Collected data:
Segment Open
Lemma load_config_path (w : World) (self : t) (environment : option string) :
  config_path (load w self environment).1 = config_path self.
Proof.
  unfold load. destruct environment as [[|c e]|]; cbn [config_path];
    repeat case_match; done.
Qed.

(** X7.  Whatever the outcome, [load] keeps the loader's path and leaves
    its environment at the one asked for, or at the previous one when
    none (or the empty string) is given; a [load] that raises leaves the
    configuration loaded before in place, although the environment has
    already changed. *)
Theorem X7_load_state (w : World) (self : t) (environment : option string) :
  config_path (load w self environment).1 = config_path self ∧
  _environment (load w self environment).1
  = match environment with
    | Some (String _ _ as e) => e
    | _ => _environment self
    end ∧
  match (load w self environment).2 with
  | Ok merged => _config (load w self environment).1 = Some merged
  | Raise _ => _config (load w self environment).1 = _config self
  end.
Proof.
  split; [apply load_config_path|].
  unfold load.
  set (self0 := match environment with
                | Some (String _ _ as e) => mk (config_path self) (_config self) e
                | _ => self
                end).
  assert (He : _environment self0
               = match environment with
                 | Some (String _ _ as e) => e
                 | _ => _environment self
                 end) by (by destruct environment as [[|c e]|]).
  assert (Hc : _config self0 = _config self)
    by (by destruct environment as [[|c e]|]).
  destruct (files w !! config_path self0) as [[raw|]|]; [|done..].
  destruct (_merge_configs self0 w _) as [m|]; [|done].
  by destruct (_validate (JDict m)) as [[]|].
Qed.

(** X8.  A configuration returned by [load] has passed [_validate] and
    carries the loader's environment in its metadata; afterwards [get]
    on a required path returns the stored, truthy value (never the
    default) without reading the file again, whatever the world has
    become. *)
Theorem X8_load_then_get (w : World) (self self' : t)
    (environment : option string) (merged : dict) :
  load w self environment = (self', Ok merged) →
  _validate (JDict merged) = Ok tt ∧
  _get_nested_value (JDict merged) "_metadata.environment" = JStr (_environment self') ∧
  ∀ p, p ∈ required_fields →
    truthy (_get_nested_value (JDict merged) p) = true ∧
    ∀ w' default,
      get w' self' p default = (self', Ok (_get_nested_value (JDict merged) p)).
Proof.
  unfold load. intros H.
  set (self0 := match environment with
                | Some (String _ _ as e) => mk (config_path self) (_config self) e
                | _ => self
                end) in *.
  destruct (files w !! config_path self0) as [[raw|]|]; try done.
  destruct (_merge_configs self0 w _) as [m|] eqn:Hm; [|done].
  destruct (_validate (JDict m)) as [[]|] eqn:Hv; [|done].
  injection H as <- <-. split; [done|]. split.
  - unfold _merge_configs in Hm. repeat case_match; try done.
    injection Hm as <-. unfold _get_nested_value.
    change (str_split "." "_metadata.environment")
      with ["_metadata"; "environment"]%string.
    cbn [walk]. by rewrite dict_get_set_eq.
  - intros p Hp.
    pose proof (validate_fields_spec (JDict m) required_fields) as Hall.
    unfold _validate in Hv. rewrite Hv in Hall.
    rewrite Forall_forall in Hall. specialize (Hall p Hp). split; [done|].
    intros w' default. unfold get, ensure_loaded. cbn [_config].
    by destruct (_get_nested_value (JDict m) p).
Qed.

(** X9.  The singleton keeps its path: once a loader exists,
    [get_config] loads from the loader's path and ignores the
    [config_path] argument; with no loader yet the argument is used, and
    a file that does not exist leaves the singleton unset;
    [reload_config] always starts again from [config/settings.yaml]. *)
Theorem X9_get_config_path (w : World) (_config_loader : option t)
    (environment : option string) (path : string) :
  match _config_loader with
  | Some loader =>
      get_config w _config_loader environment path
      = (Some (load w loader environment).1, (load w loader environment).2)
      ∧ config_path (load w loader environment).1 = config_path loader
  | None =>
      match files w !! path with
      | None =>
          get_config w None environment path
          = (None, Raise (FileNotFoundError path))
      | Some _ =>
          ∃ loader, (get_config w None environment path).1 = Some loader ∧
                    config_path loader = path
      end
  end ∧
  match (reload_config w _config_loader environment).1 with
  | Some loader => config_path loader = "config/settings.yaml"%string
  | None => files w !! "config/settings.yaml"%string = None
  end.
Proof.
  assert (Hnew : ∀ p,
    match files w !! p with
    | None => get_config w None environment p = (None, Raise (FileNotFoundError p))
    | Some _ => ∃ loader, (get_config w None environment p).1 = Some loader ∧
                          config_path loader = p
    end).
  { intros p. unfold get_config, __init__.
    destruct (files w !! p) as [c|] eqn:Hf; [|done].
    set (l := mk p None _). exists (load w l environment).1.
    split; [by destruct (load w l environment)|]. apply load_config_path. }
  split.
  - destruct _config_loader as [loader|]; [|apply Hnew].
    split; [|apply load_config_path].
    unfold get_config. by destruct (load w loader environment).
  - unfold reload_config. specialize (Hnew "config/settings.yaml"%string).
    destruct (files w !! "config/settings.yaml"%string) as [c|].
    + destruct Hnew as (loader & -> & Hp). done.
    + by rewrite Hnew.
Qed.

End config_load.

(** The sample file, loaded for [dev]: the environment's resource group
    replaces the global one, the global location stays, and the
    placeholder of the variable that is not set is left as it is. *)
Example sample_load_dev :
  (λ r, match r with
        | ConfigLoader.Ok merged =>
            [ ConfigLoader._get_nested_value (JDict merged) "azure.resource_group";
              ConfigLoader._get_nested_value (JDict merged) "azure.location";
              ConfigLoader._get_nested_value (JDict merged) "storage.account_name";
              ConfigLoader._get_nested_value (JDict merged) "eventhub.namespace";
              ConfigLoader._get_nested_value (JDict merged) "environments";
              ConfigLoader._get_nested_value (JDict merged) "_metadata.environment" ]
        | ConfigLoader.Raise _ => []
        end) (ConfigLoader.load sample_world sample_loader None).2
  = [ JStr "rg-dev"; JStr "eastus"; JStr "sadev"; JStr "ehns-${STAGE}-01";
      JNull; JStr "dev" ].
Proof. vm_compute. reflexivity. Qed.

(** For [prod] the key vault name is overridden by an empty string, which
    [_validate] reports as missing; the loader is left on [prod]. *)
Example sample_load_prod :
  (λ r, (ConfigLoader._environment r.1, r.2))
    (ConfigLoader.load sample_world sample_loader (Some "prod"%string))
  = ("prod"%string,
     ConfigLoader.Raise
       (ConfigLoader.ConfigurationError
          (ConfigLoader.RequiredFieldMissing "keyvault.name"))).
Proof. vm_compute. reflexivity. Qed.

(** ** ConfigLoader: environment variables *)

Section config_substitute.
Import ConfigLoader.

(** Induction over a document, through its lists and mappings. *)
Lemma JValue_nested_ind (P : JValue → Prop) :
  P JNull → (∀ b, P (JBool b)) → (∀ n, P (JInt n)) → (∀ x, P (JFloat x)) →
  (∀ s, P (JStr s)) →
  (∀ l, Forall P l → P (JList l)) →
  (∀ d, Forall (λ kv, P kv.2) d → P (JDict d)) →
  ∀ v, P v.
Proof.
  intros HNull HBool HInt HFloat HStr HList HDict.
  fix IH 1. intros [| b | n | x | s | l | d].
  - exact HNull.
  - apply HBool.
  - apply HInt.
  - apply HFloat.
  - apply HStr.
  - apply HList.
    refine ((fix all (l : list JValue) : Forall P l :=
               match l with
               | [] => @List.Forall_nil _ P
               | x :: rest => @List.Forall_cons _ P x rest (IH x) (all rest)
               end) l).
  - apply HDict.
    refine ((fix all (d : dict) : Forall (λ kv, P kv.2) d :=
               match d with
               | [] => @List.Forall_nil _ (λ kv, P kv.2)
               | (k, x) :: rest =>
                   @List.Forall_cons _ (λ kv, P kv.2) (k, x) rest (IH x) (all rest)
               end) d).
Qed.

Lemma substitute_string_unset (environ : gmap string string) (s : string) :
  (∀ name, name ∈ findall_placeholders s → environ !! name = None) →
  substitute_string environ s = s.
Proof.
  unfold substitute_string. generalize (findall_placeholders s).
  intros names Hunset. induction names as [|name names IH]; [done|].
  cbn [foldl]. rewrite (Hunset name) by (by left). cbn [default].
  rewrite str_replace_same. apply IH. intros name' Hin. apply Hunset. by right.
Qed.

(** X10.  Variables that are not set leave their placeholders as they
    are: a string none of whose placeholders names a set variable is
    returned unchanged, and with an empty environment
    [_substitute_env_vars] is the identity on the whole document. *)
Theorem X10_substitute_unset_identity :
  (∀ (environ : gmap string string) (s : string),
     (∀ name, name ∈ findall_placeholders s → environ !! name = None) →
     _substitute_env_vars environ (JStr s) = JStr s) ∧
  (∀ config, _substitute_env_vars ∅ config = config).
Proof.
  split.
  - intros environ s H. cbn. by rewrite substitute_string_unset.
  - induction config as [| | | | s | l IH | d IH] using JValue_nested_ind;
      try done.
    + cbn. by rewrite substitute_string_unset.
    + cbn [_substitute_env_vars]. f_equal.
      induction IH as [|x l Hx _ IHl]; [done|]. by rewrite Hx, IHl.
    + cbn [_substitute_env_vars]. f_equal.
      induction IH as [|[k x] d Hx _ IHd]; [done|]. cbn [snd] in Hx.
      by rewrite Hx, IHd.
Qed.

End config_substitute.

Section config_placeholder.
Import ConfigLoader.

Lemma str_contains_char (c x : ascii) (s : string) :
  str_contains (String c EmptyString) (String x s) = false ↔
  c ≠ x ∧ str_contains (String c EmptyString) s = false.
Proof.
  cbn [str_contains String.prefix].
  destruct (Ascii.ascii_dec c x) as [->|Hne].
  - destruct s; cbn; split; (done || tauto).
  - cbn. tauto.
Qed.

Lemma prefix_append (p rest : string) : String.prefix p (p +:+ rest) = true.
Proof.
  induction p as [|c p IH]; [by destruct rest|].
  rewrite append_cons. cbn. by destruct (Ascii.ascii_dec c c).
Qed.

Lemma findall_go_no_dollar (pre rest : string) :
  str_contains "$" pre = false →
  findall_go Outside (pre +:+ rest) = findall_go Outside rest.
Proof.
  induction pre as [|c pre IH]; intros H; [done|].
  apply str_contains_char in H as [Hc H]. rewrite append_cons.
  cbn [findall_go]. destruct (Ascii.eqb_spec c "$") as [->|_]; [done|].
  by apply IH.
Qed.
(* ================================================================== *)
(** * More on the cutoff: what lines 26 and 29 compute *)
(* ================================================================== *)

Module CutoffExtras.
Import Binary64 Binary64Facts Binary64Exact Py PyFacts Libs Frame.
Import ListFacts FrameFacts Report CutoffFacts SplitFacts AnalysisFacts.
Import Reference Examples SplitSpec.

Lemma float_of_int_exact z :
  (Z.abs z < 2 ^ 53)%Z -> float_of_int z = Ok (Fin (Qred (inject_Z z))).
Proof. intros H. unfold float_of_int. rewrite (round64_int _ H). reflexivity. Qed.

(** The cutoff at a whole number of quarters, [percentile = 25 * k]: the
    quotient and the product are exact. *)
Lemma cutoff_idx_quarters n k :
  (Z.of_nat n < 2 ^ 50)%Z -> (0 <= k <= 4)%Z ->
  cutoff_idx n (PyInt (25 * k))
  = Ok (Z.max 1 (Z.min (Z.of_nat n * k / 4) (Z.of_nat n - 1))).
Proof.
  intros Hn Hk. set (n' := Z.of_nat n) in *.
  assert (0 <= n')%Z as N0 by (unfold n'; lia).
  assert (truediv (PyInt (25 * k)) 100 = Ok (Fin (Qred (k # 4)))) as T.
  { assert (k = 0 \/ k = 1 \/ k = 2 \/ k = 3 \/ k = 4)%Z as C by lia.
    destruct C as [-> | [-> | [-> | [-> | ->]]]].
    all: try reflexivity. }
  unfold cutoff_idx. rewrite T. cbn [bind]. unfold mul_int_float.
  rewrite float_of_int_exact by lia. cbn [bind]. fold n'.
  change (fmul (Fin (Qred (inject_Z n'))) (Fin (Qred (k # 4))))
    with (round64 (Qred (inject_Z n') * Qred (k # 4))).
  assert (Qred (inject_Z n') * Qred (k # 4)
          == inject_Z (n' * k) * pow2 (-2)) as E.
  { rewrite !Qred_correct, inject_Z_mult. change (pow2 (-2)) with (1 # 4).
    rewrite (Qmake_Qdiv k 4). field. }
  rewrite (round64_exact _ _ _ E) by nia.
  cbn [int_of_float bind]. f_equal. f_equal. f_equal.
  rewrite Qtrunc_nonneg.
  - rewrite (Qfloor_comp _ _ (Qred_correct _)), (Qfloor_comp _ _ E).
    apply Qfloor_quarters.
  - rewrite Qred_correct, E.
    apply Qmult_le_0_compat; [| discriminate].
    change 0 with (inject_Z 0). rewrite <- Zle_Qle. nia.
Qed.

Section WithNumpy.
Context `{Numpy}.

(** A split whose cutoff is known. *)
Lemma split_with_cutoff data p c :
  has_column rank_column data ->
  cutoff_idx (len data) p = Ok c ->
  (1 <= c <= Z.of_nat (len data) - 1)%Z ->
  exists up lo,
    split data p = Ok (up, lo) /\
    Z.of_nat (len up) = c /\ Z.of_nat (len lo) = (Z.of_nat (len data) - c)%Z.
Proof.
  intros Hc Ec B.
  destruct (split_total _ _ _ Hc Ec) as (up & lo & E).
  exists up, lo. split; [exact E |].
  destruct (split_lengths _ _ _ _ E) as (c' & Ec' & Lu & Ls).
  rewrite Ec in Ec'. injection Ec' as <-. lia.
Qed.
Segment Closed
▶ _What to work on_
Beginning at the line above with "destruct (files w !! config_path self0) as [[raw|]|]; try" and finishing at the line with "injection H as", return each line exactly and return nothing else.

▶ _Output_
  destruct (files w !! config_path self0) as [[raw|]|]; try done.
  destruct (_merge_configs self0 w _) as [m|] eqn:Hm; [|done].
  destruct (_validate (JDict m)) as [[]|] eqn:Hv; [|done].
  injection H as <- <-. split; [done|]. split.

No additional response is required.